Alright kids… only a few weeks until school’s back in session. How are you doing with Principal Hanley’s summer reading list?
Actually, set aside that dog-eared copy of To Kill a Mockingbird for now. Hell, just watch the film on Netflix (spoiler alert: Gregory Peck loses the case but wins the lead role in Captain Newman, M.D.). Let’s take a trip through the real Dirty South with recent bios of James Brown and writer Harry Crews.
With Kill ‘Em and Leave: Searching for James Brown and the American Soul, author James McBride doesn’t create a bio as much as a collective remembrance, based on a non-linear set of interviews with some of Brown’s main confidants and former business associates.
Childhood friend Leon Austin shares some grit about Brown’s early years in Augusta GA. Although the two boys lived in abject poverty (Brown’s dad Joe was barely present and his mom left for good when he was around five years old), they always found a way to make a little cash – shining shoes, boxing other kids at the local auditorium, competing in talent shows… But Austin’s greatest contribution to modern American culture was introducing Brown to “the blasting trombones, the pounding drums, the nonstop groove, the swaying, high-stepping musicians of the United House of Prayer’s legendary shout band.” Brown was hooked for life – and all of us can be thankful for that, because here’s what that sound morphed into: There Was A Time
One of the Godfather’s closest allies was the Rev. Al Sharpton, who joined Brown’s inner circle in 1971 at the age of 17. Whether serving as the band’s road manager or schmoozing politicians and CEOs, Sharpton tirelessly promoted his boss and remained his strongest advocate until Brown’s death on Christmas Day, 2006.

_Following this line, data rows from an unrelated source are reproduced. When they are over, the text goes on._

(** * The diff-to-model converter ([utils/diff_model_converter.py])

    A shallow embedding of the converter's four components (the class
    finder, the identifier renamer, the super-call resolver and the
    orchestrating transformer with its driver [convert_file]) together with
    the properties the specification states about them and further
    properties read off the code.

    Conventions of the embedding.
    - Python text is [string]; a character is one [ascii] (the model covers
      ASCII text, which is what case mapping and whitespace are defined on
      below).
    - A raised exception is a value [Raise e] of [result]; code that raises
      is sequenced with stdpp's bind notation.
    - A Python [dict] whose iteration order is observed is an association
      list updated in place ([dict_set]); a [dict] or [set] that is only
      looked up is a [gmap] or [gset].
    - [libcst] drives visitors and transformers over a syntax tree.  The
      tree is the inductive [stmt] below; a traversal of a transformer is
      the sequence of callback invocations libcst makes on it.
    - The text libcst prints for a statement or a module is the business
      of libcst: the converter compares and stores it without looking
      into it, so the printers are collaborators of the model (the class
      [Printer]) and the properties hold whatever they print. *)

From Stdlib Require Import ZArith Lia Ascii Sorted.
From stdpp Require Import base gmap strings list fin_maps.

Local Open Scope Z_scope.
Set Warnings "-register-all,-clear-no-such-hyp".

(** ** Exceptions *)

Inductive exn : Type :=
| ValueError (msg : string)
| ImportError (msg : string)
| AttributeError (msg : string)
| KeyError (key : string)
| TypeError (msg : string)
| ExternalError (msg : string).

Inductive result (A : Type) : Type :=
| Ok (a : A)
| Raise (e : exn).

Arguments Ok {A} a.
Arguments Raise {A} e.

Global Instance result_ret : MRet result := fun A a => Ok a.

Global Instance result_bind : MBind result := fun A B k c =>
  match c with
  | Ok a => k a
  | Raise e => Raise e
  end.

We also meet David Cannon, a white Republican from South Carolina who took care of Brown’s very fluid and mostly suspect finances. As Brown predicted would happen, a massive legal brawl broke out among members of his extended family after he passed away – and an estate estimated at over $100 million dwindled to a small fraction of that, syphoned off by a hungry pack of high-priced attorneys. No one suffered more than Cannon. He was accused, and later convicted, of stealing cash from Brown (McBride portrays Cannon as an unfortunate victim who was caught in the crossfire) and lost his entire net worth, not to mention his reputation.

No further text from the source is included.